シュヴァルツェスマーケン もう一人のアイリスディーナ 作:ダス・ライヒ
マリが機体を放棄して施設内へと突入した頃、連邦軍とワルキューレの追跡隊との三つ巴の戦いを繰り広げるシュヴァルツェ・マルケンとジグムントらは、永遠とも思える戦いに疲弊していた。
「こいつら、一体どれだけ出て来るんだ!?」
戦術機のMiG-21やMiG-23の部品を組み込んだ現地改修機に乗るテオドールは、破壊しても次から次へとBETAの如く出て来る連邦軍機を相手に、息を切らしていた。二つ目の敵であるワルキューレの追跡隊のジンクスⅣやグレイズ、VF-31Aイカロスなどが参戦しているが、焼け石に水の状態だ。圧倒的物量の連邦軍に押されつつある。
高性能機に乗るジグムントやジークフリート、ジークリンデまでもが、連邦軍の圧倒的な物量に押されている。そこに通常兵器部隊や歩兵部隊も加われば、BETAよりもタチの悪い包囲網の完成だ。

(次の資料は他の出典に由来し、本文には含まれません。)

(* ===== verification/RedoReplay.v ===== *)
(** Replaying the redo log: [rfsck_replay] of a log that the writer produced
    applies to the device the records of every completed transaction, in order,
    and nothing else.

    The proof follows the nesting of the C loops: one record, the tags of one
    transaction inside a key block, the key blocks of a transaction, the tags of
    a key block, the key blocks of the log. *)
From Stdlib Require Import ZArith Lia.
From stdpp Require Import base tactics numbers list gmap strings.
From S2P Require Import Prelude Crc32c Os RedoLog RedoLayout RedoWriter RedoOps.

(** * Specification *)

(** The effect of one record on the contents of the device. *)
Definition dev_apply (dev : list Z) (e : entry) : list Z :=
  match e with EWrite off d => zsplice off d dev | _ => dev end.

(** The device after the completed transactions of [es]; [cur] are the records of
    the transaction that is open. *)
Fixpoint committed_dev (dev : list Z) (cur es : list entry) : list Z :=
  match es with
  | [] => dev
  | EBegin _ :: es' => committed_dev dev [] es'
  | EEnd _ _ :: es' => committed_dev (foldl dev_apply dev cur) [] es'
  | e :: es' => committed_dev dev (cur ++ [e]) es'
  end.

(** A record [rfsck_replay] can replay: not empty, at an offset [pwrite] takes. *)
Definition replayable (e : entry) : Prop :=
  match e with EWrite off d => 0 < zlen d /\ 0 <= off < 2 ^ 63 | _ => True end.

(** The shape of a log, read from entry [q] with the transaction begun at entry
    [open]: begin, records, end; a transaction other than the first does not
    begin in slot 0 of a key block; [fin] holds of the transaction open at the end. *)
Fixpoint scan_ok (fin : option nat -> Prop) (q : nat) (open : option nat) (es : list entry) : Prop :=
  match es with
  | [] => fin open
  | EBegin id :: es' =>
      open = None /\ 0 < id < 2 ^ 31 /\ (q = 0%nat \/ (q `mod` 255)%nat <> 0%nat) /\
      scan_ok fin (S q) (Some q) es'
  | (EWrite _ _ as e) :: es' => is_Some open /\ replayable e /\ scan_ok fin (S q) open es'
  | EEnd id _ :: es' => is_Some open /\ 0 < id /\ scan_ok fin (S q) None es'
  end.

Definition is_write (e : entry) : Prop := match e with EWrite _ _ => True | _ => False end.

(** Entries [a .. b - 1]. *)
Definition sub_entries (es : list entry) (a b : nat) : list entry := take (b - a) (drop a es).

Lemma sub_entries_nil es a : sub_entries es a a = [].
Proof. unfold sub_entries. by rewrite Nat.sub_diag. Qed.

Lemma sub_entries_snoc es a b e :
  (a <= b)%nat -> es !! b = Some e -> sub_entries es a (S b) = sub_entries es a b ++ [e].
Proof.
  intros Hab He. unfold sub_entries. replace (S b - a)%nat with (S (b - a)) by lia.
  apply take_S_r. rewrite lookup_drop. rewrite <- He. f_equal. lia.
Qed.

Lemma sub_entries_cons es a b e :
  (a < b)%nat -> es !! a = Some e -> sub_entries es a b = e :: sub_entries es (S a) b.
Proof.
  intros Hab He. unfold sub_entries. rewrite (drop_S _ _ _ He).
  replace (b - a)%nat with (S (b - S a)) by lia. done.
Qed.

Lemma sub_entries_split es a b c :
  (a <= b <= c)%nat -> sub_entries es a c = sub_entries es a b ++ sub_entries es b c.
Proof.
  intros Habc. unfold sub_entries. replace (c - a)%nat with ((b - a) + (c - b))%nat by lia.
  rewrite <- take_take_drop, drop_drop. do 3 f_equal. lia.
Qed.

Lemma sub_entries_lookup es a b q e :
  (a <= q < b)%nat -> es !! q = Some e -> e ∈ sub_entries es a b.
Proof.
  intros Hq He. apply list_elem_of_lookup. exists (q - a)%nat. unfold sub_entries.
  rewrite lookup_take_lt, lookup_drop by lia. rewrite <- He. f_equal. lia.
Qed.

(** * Views of the replay state *)

Record rview (p : replay_st) (ri di : Z) (rf df : file) : Prop := {
  rv_rfd : os_fds (rp_os p) !! redo_fd (rp_rd p) = Some ri;
  rv_rf : os_files (rp_os p) !! ri = Some rf;
  rv_dfd : os_fds (rp_os p) !! dev_fd (rp_rd p) = Some di;
  rv_df : os_files (rp_os p) !! di = Some df;
  rv_ne : ri <> di;
  rv_plan : os_plan (rp_os p) = []
}.

(** The fields that replaying the records of a transaction leaves alone. *)
Record same_ctl (p p' : replay_st) : Prop := {
  sc_rd : rp_rd p' = rp_rd p;
  sc_keyb : rp_keyb p' = rp_keyb p;
  sc_blocks : rp_blocks p' = rp_blocks p;
  sc_koff : rp_keys_offset p' = rp_keys_offset p;
  sc_lo : rp_log_offset p' = rp_log_offset p;
  sc_rep : rp_is_replayed p' = rp_is_replayed p
}.

Lemma same_ctl_refl p : same_ctl p p.
Proof. by split. Qed.

Lemma same_ctl_trans p1 p2 p3 : same_ctl p1 p2 -> same_ctl p2 p3 -> same_ctl p1 p3.
Proof. intros [] []. split; congruence. Qed.

#[export] Hint Resolve same_ctl_refl : machine.

(** A change of [replay_log_offset] or [retval] alone is invisible to the views. *)
Lemma rview_replay_offset z p ri di rf df :
  rview p ri di rf df -> rview (rp_set_replay_offset z p) ri di rf df.
Proof. intros []. by split. Qed.

(** The tag that replay remembers for entry [q]. *)
Definition tag_at (p : replay_st) (q : nat) : redo_block_tag :=
  b_tags (rp_blocks p !!! (q / 255)%nat) !!! (q `mod` 255)%nat.

Section replay.
Context `{Checksum} `{Heap}.
Variable es : list entry.
Hypothesis Hwf : Forall wf_entry es.
Hypothesis Hfits : fits es.
Variable fin : option nat -> Prop.

Lemma datapos_S i q e :
  es !! q = Some e -> datapos es i (S q) = datapos es i q + zlen (data_of e).
Proof. intros He. unfold datapos. rewrite (dsum_take_S _ _ _ He). lia. Qed.

Lemma datapos_next i q : datapos es (S i) q = datapos es i q + REDO_LOG_BLOCK_SIZE.
Proof. unfold datapos, REDO_LOG_BLOCK_SIZE. lia. Qed.

Lemma datapos_range i q :
  (i <= length es / 255)%nat -> 0 <= datapos es i q < 2 ^ 63.
Proof.
  intros Hi. unfold fits, dataoff in Hfits. unfold datapos, HEADER_SIZE, REDO_LOG_BLOCK_SIZE in *.
  pose proof (dsum_nonneg (take q es)).
  assert (dsum (take q es) <= dsum (take (length es) es)).
  { destruct (decide (q <= length es)%nat); [by apply dsum_take_mono|].
    by rewrite !dsum_take_all by lia. }
  lia.
Qed.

「おい、あんた等! 俺たちよりも良いのに乗ってるだろ!? なんでこんな雑魚相手に苦戦してんだ!?」
『うるせぇぞ! 赤毛のスケベが!! こっちとら囲まれて袋叩きの状態なんだぞ!』
『こちらも包囲されて身動きができん! うわっ! そっちで何とかしろ!』
『こちらは集中砲火を受けて、向かえない! 他の機体も同様にね!』
自分らよりも高性能な機動兵器に乗るジグムントやジークフリート、ジークリンデに救援を請うが、向かえるはずもなく、そっちで何とかしろと言われるばかりだ。
第二世代のMiG-27に乗る自分らより対人戦に慣れたベアトリクスでさえ、無数の連邦軍機相手に苦戦している。そればかりか、もう一個中隊しか残ってないと言う前に告げる。
『こっちに頼ろうとしても無駄よ。もう私の中隊しか残ってないわ。はぁ、相手は戦術機が湧く壺でも持っているのかしら?』
「こんな時に、笑えない冗談を」
敵は機動兵器が湧く壺を持っていると、ベアトリクスは冗談交じりに言えば、テオドールは笑えないと答え、得意の短刀を持って、上空から仕掛けてきたジェムズガンの胴体に突き刺して無力化させる。直ぐに引き抜き、突撃砲に持ち替えて敵機の掃討を続ける。
敵ガンダムタイプは、カルタのガンダムベレトが引き付けているが、いつガンダムタイプが全滅して、ベレトの注意がこちらに向くか分かったことではない。
先に脱落したイングヒルトとアネットは、マリが派遣した救出部隊が回収しているようだが、敵に包囲されて墜落現場から動けないでいる。もう八方塞がりだ。例えマリがアイリスディーナを救出しても、連邦軍の物量の前では無意味だろう。
『畜生が! あんとき降りれば良かったぜ!』
数十機のMSやゾイドを一気に仕留め、圧倒的強さを見せるジークフリードであるが、敵は仕留めた二倍以上の数で再び攻撃してくる。無数の出て来る敵機に、ジークフリードはマリについて来たことを後悔する。今さら後悔したところで、もう遅いのだが。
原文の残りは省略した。